細胞內有氧化系統及抗氧化系統，氧化系統可產生大量活性氧自由基，導致細胞損傷。為了抵抗和清除細胞內過量的氧自由基，機體建立了一個獨立完整的防御系統，即抗氧化系統，抗氧化系統不僅可以保護細胞免受自由基帶來的傷害還能有效抑制脂質過氧化反應。抗氧化系統與氧化系統之間的不平衡可能導致脂質過氧化、蛋白質修飾和DNA損傷，進而引發細胞損傷及功能障礙[15]。Nrf2 是細胞內抗氧化系統中的調節因子，調控許多Ⅱ相代謝酶及抗氧化基因的表達以維持體內平衡[16]。基因敲除法已證明了其通用的細胞保護特征，正常情況下Nrf2 和Keap1 (kelch-like ECH-associated protein-1)結合以非活性狀態存在于胞漿中且轉錄活性較低，當細胞受到ROS 或其他有害刺激后，Nrf2 發生磷酸化，致使Nrf2與Keap1解偶聯，Nrf2以非活性狀態轉變為活性狀態，由胞漿進入胞核，與核內抗氧化原件(antioxidant response elements,ARE) 結合，啟動下游多種靶蛋白的表達。這些靶蛋白能在被激活后調節機體內氧化還原平衡，使機體從氧化應激狀態恢復到正常的生理狀態[6]。Xie 等[17]研究發現，鼠尾草酸(carnosic acid,CA)作用于AGEs誘導的系膜細胞氧化應激損傷模型，發現CA組胞漿中Nrf2下降，胞核中Nrf2增加，且HO-1 表達水平升高，炎癥因子下調。Kim 等[18]研究發現，葛根素通過激活Nrf2，進而促進HO-1 的表達，從而降低AGEs 刺激小鼠系膜細胞引起的炎癥損傷。

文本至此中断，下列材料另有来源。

(** Once its pin is given back, a hash settles in whichever tracker it is. *)
Lemma offer_settle_ledger owner hashes extra t st S H P B :
  ledger st S (hashes ++ H) P B → t ∈ [MarkDone hashes (tracker_of owner st); MarkFailed hashes (tracker_of owner st);
    RemovePending hashes (tracker_of owner st); MarkFailedWithExisting hashes extra (tracker_of owner st);
    MarkFailedWithUnregistered hashes extra (tracker_of owner st)] →
  ledger (with_tracker owner t st) S H P B.
Proof.
  intros L Ht. eapply (ledger_settle_hosted owner hashes).
  - eapply ledger_perm; [exact L|done| |done|done]. intros h Hh. apply elem_of_app. by right.
  - intros h Hh. eapply le_disjoint; [exact L|]. eapply le_hosted; [exact L|]. apply elem_of_app. by left.
  - eapply settled_owner; [apply L|exact Ht].
Qed.
Lemma offer_begun_ledger owner hashes key now response ack st1 r st st' S H P B :
  ledger st S (hashes ++ H) (hashes ++ hashes ++ P) B →
  BeginWriteRemote owner hashes response st = (ack, st1) → SaveRemote_acked owner hashes key now ack st1 = (r, st') →
  match begun response with
  | BegunOpen _ => ledger st' S (hashes ++ H) (hashes ++ hashes ++ P) B
  | BegunDone => ledger st' S H P B
  | BegunFailed => ledger st' S H (hashes ++ P) B
  end.
Proof.
  intros L. unfold BeginWriteRemote, begun.
  assert (∀ c st', SaveRemote_acked owner hashes key now (Err c) st = (r, st') → ledger st' S H (hashes ++ P) B) as Hfail.
  { intros c st2 [= _ <-]. apply (ledger_same (unmark owner hashes (KvCacheStore.Release hashes st))); [by repeat split|].
    apply (offer_settle_ledger owner hashes []); [by apply ledger_release|do 2 right; by left]. }
  assert (∀ a st2 S H P B, SaveRemote_acked owner hashes key now (Ok a) st2 = (r, st') → ledger st2 S H P B → ledger st' S H P B) as Hack.
  { intros a st2 S' H' P' B'. unfold SaveRemote_acked. case_match; intros [= _ <-] L'; eapply ledger_same, L'; by repeat split. }
  destruct response as [resp|c]; [|intros [= <- <-]; apply Hfail]. destruct (wr_exist_state resp).
  - case_match; intros [= <- <-]; [apply Hfail|]. intros E. by eapply Hack.
  - intros [= <- <-] E. eapply Hack; [exact E|]. apply (offer_settle_ledger owner hashes []); [by apply ledger_release, ledger_release|by left].
  - intros [= <- <-] E. eapply Hack; [exact E|].
    apply (offer_settle_ledger owner hashes (wr_existing_hashes resp)); [by apply ledger_release|do 3 right; by left].
Qed.
Lemma offer_verdict_ledger owner hashes r st S H P B :
  ledger st S (hashes ++ H) (hashes ++ hashes ++ P) B →
  ledger (RemoteWrite_settle owner hashes r st) S H ((if verdict_ok r then [] else hashes) ++ P) B.
Proof.
  intros L. unfold RemoteWrite_settle. apply ledger_release in L as L1.
  destruct r as [v|c]; cbn [verdict_ok]; [|apply (offer_settle_ledger owner hashes []); [done|right; by left]].
  destruct (write_succeeded (res_state v)) eqn:Ew.
  - apply ledger_release in L1. destruct (res_state v); try done; (apply (offer_settle_ledger owner hashes []); [done|by left]).
  - destruct (res_state v); try done; try (apply (offer_settle_ledger owner hashes []); [done|right; by left]).
    + apply (offer_settle_ledger owner hashes (res_existing_hashes v)); [done|do 3 right; by left].
    + apply (offer_settle_ledger owner hashes (res_unregistered_hashes v)); [done|do 4 right; by left].
Qed.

Nrf2 在AGEs 誘導的炎癥中起作用，它可上調細胞血紅素加氧酶-1（hemeoxygenase-1,HO-1）和超氧化物歧化酶(superoxide dismutase，SOD)的表達，從而保護細胞免受炎癥損傷[14]。HO-1是Nrf2調節的Ⅱ相解毒酶之一，由它引起的下級信號通路具有抗氧化應激的保護作用。上調的HO-1 可將血紅素降解成膽綠素、CO和Fe2+，CO作為NF-kB途徑的抑制劑，導致促炎癥細胞因子表達量降低，而膽紅素也作為抗氧化劑。此外，HO-1直接抑制促炎癥細胞因子以及激活抗炎細胞因子，使炎癥過程達到平衡[19]。SOD是受Nrf2調控的抗氧化蛋白酶，屬于一種金屬酶，是機體內氧自由基的頭號殺手。SOD 通過歧化反應將超氧自由基轉變為H2O2和H2O，H2O2在過氧化氫酶(catalase，CAT)及谷胱甘肽過氧化物酶(glutathione peroxidase，GS-Px)作用下生成H2O，從而保護細胞免受氧化應激損傷[6]。研究證實，MDA是氧自由基ROS攻擊生物膜中不飽和脂肪酸引發脂質過氧化作用而形成的脂質過氧化物，其含量的升高會進一步引發氧自由基ROS 的產生[13]，因此MDA 的含量常常可反映機體內脂質過氧化的程度，間接反應細胞的損傷程度，SOD活力的升高將引起MDA含量的下降。激活Nrf2下游抗氧化蛋白如HO-1、SOD 的表達，可降低ROS、MDA 產生并減少氧化損傷，發揮抗氧化保護細胞的作用。Nrf2 抗氧化信號通路對DN 起著重要保護作用，增強Nrf2 抗氧化通路途徑可緩解DN 的發展[8,20]。Zheng[12]等研究發現，Nrf2的活化不僅可以改善STZ誘導的糖尿病模型中的代謝紊亂，還可以減少高葡萄糖介導的系膜細胞外基質積累及ROS 產生，從而達到治療DN的作用。

本實驗結果表明PGG 能增加細胞中Nrf2、HO-1的表達，促進Nrf2 向細胞核中轉移，降低氧化應激。提示PGG 通過激活Nrf2/HO-1 抗氧化信號通路保護系膜細胞損傷。